§ **Records to process**

►

(* ===== verification/BootMapSpec.v ===== *)
(** * The kernel's address space after [early_map_kernel]

    The image is mapped segment by segment at [IMAGE_VADDR]; the relocations
    are applied through that mapping; code ends up readable and executable,
    everything else readable and writable; nothing else is mapped; and the
    pool the linker reserves for the tables is large enough. *)

From S2P Require Import Prelude PageTable PageTableMap BootSpace Memblock Pte BootMap.

(** ** Shared lemmas *)

Lemma page_shift_div k x : Z.shiftr x (lshift k) = x / lsize k.
Proof. rewrite Z.shiftr_div_pow2; [done | unfold lshift; lia]. Qed.

Lemma walk_root_copy m b b' v :
  (forall i, 0 <= i < 512 -> rd m (b' + 8 * i) = rd m (b + 8 * i)) -> walk 3 m b' v = walk 3 m b v.
Proof. intros H. cbn [walk]. by rewrite H by apply lindex_range. Qed.

Lemma page_kernel_wf ng : attr_wf (_PAGE_KERNEL ng) /\ attr_wf (_PAGE_KERNEL_ROX ng).
Proof. by destruct ng. Qed.

(** ** The layout of the image *)

Section Spec.
Context (im : image).

(** The kernel's address of a symbol, and the distance back. *)
Definition seg_va (x : Z) : Z := IMAGE_VADDR + (x - _stext im).
Definition kimage_off : Z := _stext im - IMAGE_VADDR.
Definition seg_region (lo hi attr : Z) : boot_region :=
  BootRegion (seg_va lo) (seg_va hi) kimage_off attr.

(** No 2 MiB block of the address space is inside the segment. *)
Definition no_block (lo hi : Z) : Prop := no_chunk (seg_va lo) (seg_va hi).

(** The pages the linker script reserves for the tables: [INIT_DIR_SIZE]. *)
Definition span_nr (shift : Z) : Z :=
  Z.shiftr (seg_va (kimage_end im)) shift - Z.shiftr IMAGE_VADDR shift + 1.
Definition INIT_DIR_PAGES : Z :=
  1 + (span_nr 48 + 1) + (span_nr 39 + 1) + (span_nr 30 + 1) + 6.

(** The layout of the linker script ([io_order] to [io_rela]), and one
    condition it does not ensure ([io_small]): no segment is so large that it
    spans an aligned block.  A block entry would get the type bits of a page
    with the attributes of the segments and not map it. *)
Record image_ok : Prop := {
  io_order : 0 <= _stext im /\ _stext im < _etext im /\ _etext im <= __start_rodata im
    /\ __start_rodata im < __init_begin im /\ __init_begin im <= __inittext_begin im
    /\ __inittext_begin im < __inittext_end im /\ __inittext_end im <= __initdata_begin im
    /\ __initdata_begin im < __initdata_end im /\ __initdata_end im <= _data im
    /\ _data im < kimage_end im /\ kimage_end im <= 2 ^ 46;
  io_pages : Forall (fun x => x mod 4096 = 0)
    [_stext im; _etext im; __start_rodata im; __init_begin im; __inittext_begin im;
     __inittext_end im; __initdata_begin im; __initdata_end im; _data im; kimage_end im;
     swapper_pg_dir im; __pi_init_pg_dir im; __pi_init_pg_end im];
  io_bss : _data im <= __bss_start im /\ __bss_start im <= __pi_init_pg_dir im
    /\ __pi_init_pg_end im <= kimage_end im;
  io_pool : __pi_init_pg_dir im + 4096 * INIT_DIR_PAGES <= __pi_init_pg_end im;
  io_swapper : __start_rodata im <= swapper_pg_dir im /\ swapper_pg_dir im + 4096 <= __init_begin im;
  io_rela : __initdata_begin im <= __pi_rela_start im /\ __pi_rela_start im <= __pi_rela_end im
    /\ __pi_rela_end im <= __initdata_end im
    /\ (__pi_rela_end im - __pi_rela_start im) mod RELA_SIZE = 0;
  io_small : no_block (_stext im) (_etext im) /\ no_block (__start_rodata im) (__init_begin im)
    /\ no_block (__inittext_begin im) (__inittext_end im)
    /\ no_block (__initdata_begin im) (__initdata_end im) /\ no_block (_data im) (kimage_end im);
}.

Context (Hok : image_ok).

Let limit := __pi_init_pg_end im.
Let dir := __pi_init_pg_dir im.
Let voff := u64 (IMAGE_VADDR - _stext im).

(** A page table for each end of each segment. *)
Definition kernel_slots : list Z :=
  edges (seg_va (_stext im)) (seg_va (_etext im))
  ++ edges (seg_va (__start_rodata im)) (seg_va (__init_begin im))
  ++ edges (seg_va (__inittext_begin im)) (seg_va (__inittext_end im))
  ++ edges (seg_va (__initdata_begin im)) (seg_va (__initdata_end im))
  ++ edges (seg_va (_data im)) (seg_va (kimage_end im)).

Definition kernel_plan : gset (nat * Z) :=
  root_plan 0xffff IMAGE_VADDR (seg_va (kimage_end im)) kernel_slots.

Abbreviation kspace := (area_space limit dir 0xffff kernel_plan dir).

(** ** One segment *)

(** A segment of the image. *)
Record segment (lo hi : Z) : Prop := {
  sg_in : _stext im <= lo /\ lo < hi /\ hi <= kimage_end im;
  sg_lo : lo mod 4096 = 0;
  sg_hi : hi mod 4096 = 0;
  sg_block : no_block lo hi;
  sg_plan : edges (seg_va lo) (seg_va hi) ⊆ kernel_slots;
}.

Lemma seg_bounds lo hi : segment lo hi ->
  IMAGE_VADDR <= seg_va lo /\ seg_va lo < seg_va hi /\ seg_va hi <= IMAGE_VADDR + 2 ^ 46
  /\ seg_va hi <= seg_va (kimage_end im) /\ 0 <= lo < hi /\ hi <= 2 ^ 46
  /\ lo mod 4096 = 0 /\ hi mod 4096 = 0.
Proof.
  intros [S1 S2 S3 _ _]. pose proof (io_order Hok). unfold seg_va. lia.
Qed.

Lemma seg_va_mod x : x mod 4096 = 0 -> seg_va x mod 4096 = 0.
Proof.
  intros Hx. pose proof (io_pages Hok) as Hp. apply Forall_cons in Hp as [Hs _].
  unfold seg_va. rewrite Zplus_mod, Zminus_mod, Hx, Hs. reflexivity.
Qed.

(** The address [map_segment] computes. *)
Lemma seg_call_va lo hi : segment lo hi -> u64 (lo + voff) = seg_va lo.
Proof.
  intros Hs. pose proof (seg_bounds _ _ Hs). unfold voff. rewrite u64_add_r.
  unfold seg_va, IMAGE_VADDR in *. rewrite u64_small; lia.
Qed.

Lemma seg_map_lo lo hi : segment lo hi -> map_lo (seg_va lo) = seg_va lo.
Proof.
  intros Hs. pose proof (seg_bounds _ _ Hs). unfold map_lo, IMAGE_VADDR in *.
  apply ALIGN_DOWN_id; [apply seg_va_mod, (sg_lo _ _ Hs) | lia].
Qed.

Lemma seg_map_hi lo hi : segment lo hi -> map_hi (seg_va lo) lo hi = seg_va hi.
Proof.
  intros Hs. pose proof (seg_bounds _ _ Hs). unfold map_hi. rewrite (seg_map_lo lo hi Hs).
  rewrite ALIGN_UP_id, ALIGN_DOWN_id by lia. unfold seg_va. lia.
Qed.

Lemma seg_off lo hi : segment lo hi -> ALIGN_DOWN lo PAGE_SIZE - seg_va lo = kimage_off.
Proof.
  intros Hs. pose proof (seg_bounds _ _ Hs). rewrite ALIGN_DOWN_id by lia.
  unfold seg_va, kimage_off. lia.
Qed.

Lemma seg_call_region lo hi attr :
  segment lo hi -> call_region lo hi (seg_va lo) attr = seg_region lo hi attr.
Proof.
  intros Hs. unfold call_region, seg_region.
  by rewrite (seg_map_hi lo hi Hs), (seg_map_lo lo hi Hs), (seg_off lo hi Hs).
Qed.

(** No block entry is ever written. *)
Lemma seg_planned lo hi :
  segment lo hi -> planned boot_blk kernel_plan 3 (seg_va lo) (seg_va hi) kimage_off.
Proof.
  intros Hs. pose proof (seg_bounds _ _ Hs). apply root_plan_planned; try lia.
  intros q Ha _. apply (sg_plan _ _ Hs), edge_slot; [lia | done | apply (sg_block _ _ Hs)].
Qed.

◄

§ **Problem to work on**
The lines above starting at the one that contains "Context (im : image)." and ending at the one that contains "Definition seg_region (lo" must be transcribed exactly, and no other lines may appear.

§ **Response area**
Context (im : image).

(** The kernel's address of a symbol, and the distance back. *)
Definition seg_va (x : Z) : Z := IMAGE_VADDR + (x - _stext im).
Definition kimage_off : Z := _stext im - IMAGE_VADDR.
Definition seg_region (lo hi attr : Z) : boot_region :=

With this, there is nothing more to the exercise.